A regular local ring $ R $ is a commutative Noetherian domain in which the dimension of $ J / J^2 $, where $ J $ is the unique maximal ideal, as a vector space over $ R / J $ is equal to the rank of $ J $.

Base case is easy. We assume the result for dimensions less than $ n $ and consider a regular local ring $ R $ with dimension $ n \geq 1 $. We denote its maximal ideal by $ J $. We choose $ p \in J \setminus J^2 $ (we can do this by Nakayama's Lemma). By an earlier result we know that $ R / pR $ is also a regular local ring. Since a regular local ring is an integral domain, $ pR $ is a prime ideal and $ p $ is prime. We let $ S = \{ p^n \colon n \in \mathbb{N} \} $ and consider the ring $ R_S $, which has Krull dimension strictly less than that of $ R $.

We choose a rank 1 prime of $ R, A $ (the goal is to show that it is principal). We can show that $ A R_S $ is a projective $ R_S $ module. Then, since $ A $ is finitely generated over $ R $, it is finitely generated over $ R_S $, and hence has finite free resolution (we can find an exact sequence $ 0 \to F_n \to \dots \to F_0 \to A R_S $ where each $ F_i $ is free). By a previous result we now know that $ A R_S $ is stably free, i.e. there are finitely generated free $ R_S $ modules $ F $ and $ G $ such that $ G \bigoplus A R_S \cong F $.

Here is the one step in which the proof completely loses me. We want to conclude from what we've done so far that $ A R_S $ is free. I understand everything that comes after that conclusion. However, it is claimed that we can apply a theorem of Kaplanksy to see this:

Let $ R $ be a commutative integral domain and $ A $ a nonzero ideal of $ R $ such that $ A \bigoplus R^{n-1} \cong R^n $ as $ R $-modules. Then $ A $ is a principal ideal of $ R $.
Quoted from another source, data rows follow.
(** A report leaves at most the configured number of snapshots, the newest of
    which is the one returned, if any is kept; of the storage metrics it can only
    change the average size of an entry, the read-repair rate and the space
    amplification, which a collector that starts empty reports as zero for ever. *)
Theorem reports_stay_empty (config : MetricsCollectorConfig) (times : list Z) (now : Z) :
  let c := foldl (fun c t => (Coll.generate_report t c).2) (Coll.new config) times in
  let '(snapshot, c') := Coll.generate_report now c in
  (length (mc_snapshots c') ≤ cc_max_snapshots config)%nat ∧
  (cc_max_snapshots config ≠ 0%nat → Coll.get_latest_snapshot c' = Some snapshot) ∧
  ms_storage_metrics snapshot = mc_storage_metrics (Coll.new config).
Proof.
  cbv zeta. assert (∀ c, mc_config c = config → mc_storage_metrics c = mc_storage_metrics (Coll.new config) →
    let c' := foldl (fun c t => (Coll.generate_report t c).2) c times in
    mc_config c' = config ∧ mc_storage_metrics c' = mc_storage_metrics (Coll.new config)) as H.
  { induction times as [|t times IH]; intros c Hc Hs; [done|]. cbn [foldl]. apply IH; [done|].
    cbn [Coll.generate_report snd mc_storage_metrics]. by rewrite Hs. }
  destruct (H (Coll.new config) eq_refl eq_refl) as [Hc Hs]. revert Hc Hs.
  generalize (foldl (fun c t => (Coll.generate_report t c).2) (Coll.new config) times). intros c Hc Hs.
  unfold Coll.generate_report. cbn [mc_snapshots]. split_and!.
  - rewrite Hc. apply keep_last_length.
  - intros Hne. rewrite Hc. unfold Coll.get_latest_snapshot, keep_last. cbn [mc_snapshots]. rewrite length_app. cbn [length].
    rewrite drop_app_le by lia. apply last_snoc.
  - cbn [ms_storage_metrics]. by rewrite Hs.
Qed.

(** ** Witnesses *)

Module MetricsWitness.
Definition slow : Z := 20000000.

Lemma histogram_exact_witness : add_all [5; slow] Hist.new = Ok (histogram_of [5; slow]).
Proof. apply (histogram_exact [5; slow]). repeat constructor; vm_compute; discriminate. Defined.

Lemma slows_ok : Forall latency_ok [slow] ∧ Forall latency_ok [slow; slow].
Proof. split; repeat constructor; vm_compute; discriminate. Qed.

(** A single slow operation has a median of 50; two of them panic. *)
Lemma median_exact_witness :
  Hist.median_latency_us (histogram_of [slow]) = Ok (f64_of_Z 50) ∧ Hist.median_latency_us (histogram_of [slow; slow]) = Panic.
Proof.
  split.
  - etrans; [exact (median_exact [slow] (proj1 slows_ok) eq_refl)|vm_compute; reflexivity].
  - etrans; [exact (median_exact [slow; slow] (proj2 slows_ok) eq_refl)|vm_compute; reflexivity].
Defined.

Definition samples : list Sample := [(Success, 5, Some 10); (PartialSuccess, 700, None)].
Lemma samples_ok : Forall sample_ok samples.
Proof. repeat constructor; vm_compute; discriminate. Qed.

Lemma merge_is_recording_witness :
  OpM.merge (metrics_of OpStore samples) (metrics_of OpStore samples) = record_all (samples ++ samples) (OpM.new OpStore).
Proof.
  exact (proj1 (merge_is_recording OpStore OpStore samples samples (metrics_of OpStore samples) (metrics_of OpStore samples)
    samples_ok samples_ok eq_refl eq_refl)).
Defined.

(** A retrieval counts as a write of its key. *)
Definition retrieval : Completed := (3000, 10 ^ 9, Coll.success (Coll.start_operation 1000 OpRetrieve None (Some "key"%string))).

Lemma collector_exact_witness :
  ∃ c, record_timers [retrieval] (Coll.new Coll.default_config) = Ok c ∧
    (km_write_operations <$> mc_key_metrics c !! "key"%string) = Some 1 ∧ (km_read_operations <$> mc_key_metrics c !! "key"%string) = Some 0.
Proof.
  destruct (collector_exact Coll.default_config [retrieval]) as (c & Hc & Hr).
  - repeat constructor. intros z. discriminate.
  - vm_compute. discriminate.
  - intros t. destruct t; vm_compute; reflexivity.
  - exists c. split; [exact Hc|]. rewrite (rec_keys _ _ _ Hr). split; reflexivity.
Defined.
End MetricsWitness.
The conclusion of this is that $ A $ is principal, not free, while the proof here only uses the fact that $ A R_S $ is free to conclude that it is principal, so immediately it seems like there's something wrong here. However it doesn't seem to be just a labeling issue as nothing in the immediate vicinity allows me to quickly conclude that $ A R_S $ is free either. Does anyone know what result should be used here?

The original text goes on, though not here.